### Task to complete
Take the entries below and print, exactly, the stretch from the line containing "inv_notify : match" through the line containing "inv_waiting : caller", both included.

### Records to use
(* ===== verification/SyncCall.v ===== *)
(** * SyncCall: the handshake of a synchronous call

    The caller's thread runs the end of [ServantProxy::invoke] and of
    [tars_invoke] (ServantProxy.cc), the network thread runs
    [ObjectProxy::finishInvoke] (ObjectProxy.cc); they share the message, its
    flag [monitorFin] and its monitor (Monitor.hpp, Lock.hpp).  Each function
    below is one step of a thread; a run is any interleaving of them. *)

From S2P Require Import Prelude.

Module SyncCall.

(** Where the caller is, after it has queued the message. *)
Inductive caller_pc : Set :=
| TestUnlocked    (* if (!msg->monitorFin) *)
| Locking         (* the constructor of Lock *)
| TestLocked      (* if (!msg->monitorFin), inside *)
| Waiting         (* inside pthread_cond_wait, mutex released *)
| Relocking       (* woken up, wants the mutex back *)
| Unlocking       (* ~Lock *)
| Deleting        (* resp = std::move(msg->response); delete msg *)
| Returned.

(** Where the network thread is. *)
Inductive finisher_pc : Set :=
| Responding      (* msg->response = response *)
| FLocking        (* the constructor of Lock *)
| Notifying       (* msg->monitor->notify() *)
| Finishing       (* msg->monitorFin = true *)
| Signalling      (* ~Lock: notifyImpl(notify_) *)
| FUnlocking      (* ~Lock: mutex_.unlock() *)
| FReturned.

Inductive owner : Set := Caller | Finisher.

#[export] Instance caller_pc_eq_dec : EqDecision caller_pc.
Proof. solve_decision. Defined.
#[export] Instance finisher_pc_eq_dec : EqDecision finisher_pc.
Proof. solve_decision. Defined.
#[export] Instance owner_eq_dec : EqDecision owner.
Proof. solve_decision. Defined.

Record state := mk {
  caller : caller_pc;
  finisher : finisher_pc;
  monitorFin : bool;
  notify_ : Z;
  mutex : option owner;
  response : bool;      (* the response has been stored *)
  freed : bool          (* the message has been deleted *)
}.

Definition start : state := mk TestUnlocked Responding false 0 None false false.

(** One step of the caller; [None] while it is blocked or done.  The message is
    its own, so nobody else can have deleted it. *)
Definition caller_step (s : state) : option state :=
  let goto pc := mk pc (finisher s) (monitorFin s) (notify_ s) (mutex s) (response s) (freed s) in
  match caller s with
  | TestUnlocked => Some (goto (if monitorFin s then Deleting else Locking))
  | Locking =>
      match mutex s with
      | None => Some (mk TestLocked (finisher s) (monitorFin s) 0 (Some Caller) (response s) (freed s))
      | Some _ => None
      end
  | TestLocked =>
      if monitorFin s then Some (goto Unlocking)
      else Some (mk Waiting (finisher s) (monitorFin s) (notify_ s) None (response s) (freed s))
  | Waiting => None
  | Relocking =>
      match mutex s with
      | None => Some (mk Unlocking (finisher s) (monitorFin s) 0 (Some Caller) (response s) (freed s))
      | Some _ => None
      end
  | Unlocking => Some (mk Deleting (finisher s) (monitorFin s) (notify_ s) None (response s) (freed s))
  | Deleting => Some (mk Returned (finisher s) (monitorFin s) (notify_ s) (mutex s) (response s) true)
  | Returned => None
  end.

(** One step of the network thread, which touches the message in each:
    [Undef] once the message is gone. *)
Definition finisher_step (s : state) : option (outcome state) :=
  let goto pc := mk (caller s) pc (monitorFin s) (notify_ s) (mutex s) (response s) (freed s) in
  let touch (r : state) := Some (if freed s then Undef else Ok r) in
  match finisher s with
  | Responding =>
      touch (mk (caller s) FLocking (monitorFin s) (notify_ s) (mutex s) true (freed s))
  | FLocking =>
      if freed s then Some Undef
      else match mutex s with
           | None => Some (Ok (mk (caller s) Notifying (monitorFin s) 0 (Some Finisher) (response s)
                                  (freed s)))
           | Some _ => None
           end
  | Notifying =>
      touch (mk (caller s) Finishing (monitorFin s) (notify_ s + 1) (mutex s) (response s) (freed s))
  | Finishing =>
      touch (mk (caller s) Signalling true (notify_ s) (mutex s) (response s) (freed s))
  | Signalling =>
      touch (mk (if bool_decide (caller s = Waiting ∧ 0 < notify_ s) then Relocking else caller s)
                FUnlocking (monitorFin s) (notify_ s) (mutex s) (response s) (freed s))
  | FUnlocking =>
      touch (mk (caller s) FReturned (monitorFin s) (notify_ s) None (response s) (freed s))
  | FReturned => None
  end.

(** [pthread_cond_wait] may also return without a signal. *)
Definition spurious_step (s : state) : option state :=
  match caller s with
  | Waiting => Some (mk Relocking (finisher s) (monitorFin s) (notify_ s) (mutex s) (response s)
                        (freed s))
  | _ => None
  end.

Inductive step : state → state → Prop :=
| step_caller s s' : caller_step s = Some s' → step s s'
| step_finisher s s' : finisher_step s = Some (Ok s') → step s s'.

Inductive step_spurious : state → state → Prop :=
| step_regular s s' : step s s' → step_spurious s s'
| step_wake s s' : spurious_step s = Some s' → step_spurious s s'.

(** The next step of the network thread would touch deleted memory. *)
Definition touches_freed (s : state) : Prop := finisher_step s = Some Undef.

(** ** The invariant *)

Definition finisher_holds (s : state) : bool :=
  match finisher s with Notifying | Finishing | Signalling | FUnlocking => true | _ => false end.
Definition caller_holds (s : state) : bool :=
  match caller s with TestLocked | Unlocking => true | _ => false end.
Definition finished (s : state) : bool :=
  match finisher s with Signalling | FUnlocking | FReturned => true | _ => false end.

Record inv (s : state) : Prop := {
  inv_fin : monitorFin s = finished s;
  inv_mutex : mutex s = if finisher_holds s then Some Finisher
                        else if caller_holds s then Some Caller else None;
  inv_excl : finisher_holds s && caller_holds s = false;
  inv_notify : match finisher s with Finishing | Signalling => notify_ s = 1 | Notifying => notify_ s = 0
               | _ => True end;
  inv_waiting : caller s = Waiting → finisher s ≠ FUnlocking ∧ finisher s ≠ FReturned;
  inv_through : match caller s with Relocking | Unlocking | Deleting | Returned => monitorFin s = true
                | _ => True end;
  inv_response : finisher s ≠ Responding → response s = true;
  inv_freed : freed s = bool_decide (caller s = Returned)
}.

Lemma inv_start : inv start.
Proof. by split. Qed.

Lemma inv_step s s' : step s s' → inv s → inv s'.
Proof.
  intros Hstep [H1 H2 H3 H4 H5 H6 H7 H8].
  destruct Hstep as [s s' Hs|s s' Hs]; destruct s as [c f fin n mu resp fr];
    cbn in *; destruct c, f; cbn in *; simplify_eq; cbn in *; simplify_eq; try done;
    try (destruct mu as [[]|]; simplify_eq; cbn in * );
    (split; cbn; first [done | naive_solver]).
Qed.

Lemma inv_reachable s : rtc step start s → inv s.
Proof. intros Hr. eapply rtc_invariant; [apply inv_step|exact Hr|apply inv_start]. Qed.

(** ** Progress *)

(** How many steps each thread has left. *)
Definition rank (s : state) : nat :=
  match caller s with
  | TestUnlocked => 7 | Locking => 6 | TestLocked => 5 | Waiting => 4 | Relocking => 3
  | Unlocking => 2 | Deleting => 1 | Returned => 0
  end +
  match finisher s with
  | Responding => 6 | FLocking => 5 | Notifying => 4 | Finishing => 3 | Signalling => 2
  | FUnlocking => 1 | FReturned => 0
  end.

Lemma rank_step s s' : step s s' → (rank s' < rank s)%nat.
Proof.
  intros [s0 s1 Hs|s0 s1 Hs]; destruct s0 as [c f fin n mu resp fr]; unfold rank;
    cbn in *; destruct c, f; cbn in *; repeat case_match; simplify_eq; cbn in *; lia || done.
Qed.

Lemma rank_nsteps n : ∀ s s', nsteps step n s s' → (n + rank s' ≤ rank s)%nat.
Proof.
  induction n as [|n IH]; intros s s' Hn; inversion Hn as [|? ? s1 ? Hs Hr]; subst; [lia|].
  pose proof (rank_step _ _ Hs). specialize (IH _ _ Hr). lia.
Qed.

(** A state in which nobody can move. *)
Lemma stuck_finished s :
  inv s → (∀ s', ¬ step s s') → ¬ touches_freed s → caller s = Returned ∧ finisher s = FReturned.
Proof.
  intros [H1 H2 H3 H4 H5 H6 H7 H8] Hstuck Hbad.
  assert (caller_step s = None) as Hc.
  { destruct (caller_step s) eqn:Hs; [|done]. destruct (Hstuck s0). by constructor. }
  assert (finisher_step s = None) as Hf.
  { destruct (finisher_step s) as [[s0| | | |]|] eqn:Hs; try done; try (by destruct Hbad).
    - destruct (Hstuck s0). by constructor.
    - exfalso. destruct s as [c f fin n mu resp fr]. destruct f; cbn in Hs;
        repeat case_match; discriminate.
    - exfalso. destruct s as [c f fin n mu resp fr]. destruct f; cbn in Hs;
        repeat case_match; discriminate.
    - exfalso. destruct s as [c f fin n mu resp fr]. destruct f; cbn in Hs;
        repeat case_match; discriminate. }
  clear Hstuck Hbad. destruct s as [c f fin n mu resp fr]. cbn in *.
  destruct c, f; cbn in *; subst; cbn in *; try discriminate; try done;
    by destruct H5.
Qed.

(** C22: in every interleaving of a synchronous call with its completion in which
    [pthread_cond_wait] returns only when signalled: at most 13 steps are taken;
    nobody is left waiting, so a run that cannot go on has ended for both
    threads (or the network thread is about to touch deleted memory, see the
    next theorem); the caller comes back only after the response is stored; and
    the two threads never hold the monitor together. *)
Theorem sync_call_completes :
  (∀ n s, nsteps step n start s → (n ≤ 13)%nat) ∧
  (∀ s, rtc step start s →
     ((∀ s', ¬ step s s') → ¬ touches_freed s → caller s = Returned ∧ finisher s = FReturned) ∧
     (caller s = Deleting ∨ caller s = Returned → response s = true) ∧
     finisher_holds s && caller_holds s = false).
Proof.
  split.
  - intros n s Hn. apply rank_nsteps in Hn. change (rank start) with 13%nat in Hn. lia.
  - intros s Hr. pose proof (inv_reachable s Hr) as Hinv. split; [by apply stuck_finished|].
    split; [|apply Hinv]. intros Hc. apply (inv_response _ Hinv).
    pose proof (inv_through _ Hinv) as Ht. pose proof (inv_fin _ Hinv) as Hf.
    intros Hresp. unfold finished in Hf. rewrite Hresp in Hf.
    destruct Hc as [Hc|Hc]; rewrite Hc in Ht; congruence.
Qed.

(** Runs by a list that says who moves. *)
Fixpoint follow (who : list owner) (s : state) : option state :=
  match who with
  | [] => Some s
  | Caller :: who => s ← caller_step s; follow who s
  | Finisher :: who =>
      match finisher_step s with Some (Ok s) => follow who s | _ => None end
  end.

Lemma follow_reachable who : ∀ s s', follow who s = Some s' → rtc step s s'.
Proof.
  induction who as [|[] who IH]; intros s s' Hf; cbn in Hf.
  - injection Hf as ->. done.
  - destruct (caller_step s) as [s1|] eqn:Hs; [|done].
    eapply rtc_l; [by apply step_caller|by apply IH].
  - destruct (finisher_step s) as [[s1| | | |]|] eqn:Hs; try done.
    eapply rtc_l; [by apply step_finisher|by apply IH].
Qed.

(** Two ways in which the handshake fails.  The caller tests [monitorFin]
    before it takes the lock, so it can see the flag set while the network thread
    is still inside its critical section, delete the message with its monitor,
    and leave the network thread to signal and to unlock a monitor that is gone.
    And [wait] is not repeated: if [pthread_cond_wait] returns spuriously, the
    caller comes back, and deletes the message, before there is a response. *)
Theorem sync_call_races :
  (∃ s, rtc step start s ∧ finisher s = Signalling ∧ mutex s = Some Finisher ∧
        freed s = true ∧ touches_freed s) ∧
  (∃ s, rtc step start s ∧ finisher s = FUnlocking ∧ mutex s = Some Finisher ∧
        freed s = true ∧ touches_freed s) ∧
  (∃ s, rtc step_spurious start s ∧ caller s = Returned ∧ response s = false ∧ touches_freed s).
Proof.
  split; [|split].
  - eexists. split; [apply (follow_reachable
      [Finisher; Finisher; Finisher; Finisher; Caller; Caller]); vm_compute; reflexivity|].
    done.
  - eexists. split; [apply (follow_reachable
      [Finisher; Finisher; Finisher; Finisher; Finisher; Caller; Caller]); vm_compute; reflexivity|].
    done.
  - assert (∃ s, follow [Caller; Caller; Caller] start = Some s ∧
      ∃ s1, spurious_step s = Some s1 ∧ ∃ s2, follow [Caller; Caller; Caller] s1 = Some s2 ∧
        caller s2 = Returned ∧ response s2 = false ∧ touches_freed s2)
      as (s & Hs & s1 & Hs1 & s2 & Hs2 & Hend).
    { do 3 (eexists; split; [vm_compute; reflexivity|]). done. }
    exists s2. split; [|exact Hend].
    assert (∀ a b, rtc step a b → rtc step_spurious a b) as Hsub.
    { intros a b Hab. eapply rtc_subrel; [|exact Hab]. intros x y Hxy. by constructor. }
    apply follow_reachable, Hsub in Hs. apply follow_reachable, Hsub in Hs2.
    etrans; [exact Hs|]. eapply rtc_l; [by apply step_wake|exact Hs2].
Qed.

End SyncCall.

### Written solution
  inv_notify : match finisher s with Finishing | Signalling => notify_ s = 1 | Notifying => notify_ s = 0
               | _ => True end;
  inv_waiting : caller s = Waiting → finisher s ≠ FUnlocking ∧ finisher s ≠ FReturned;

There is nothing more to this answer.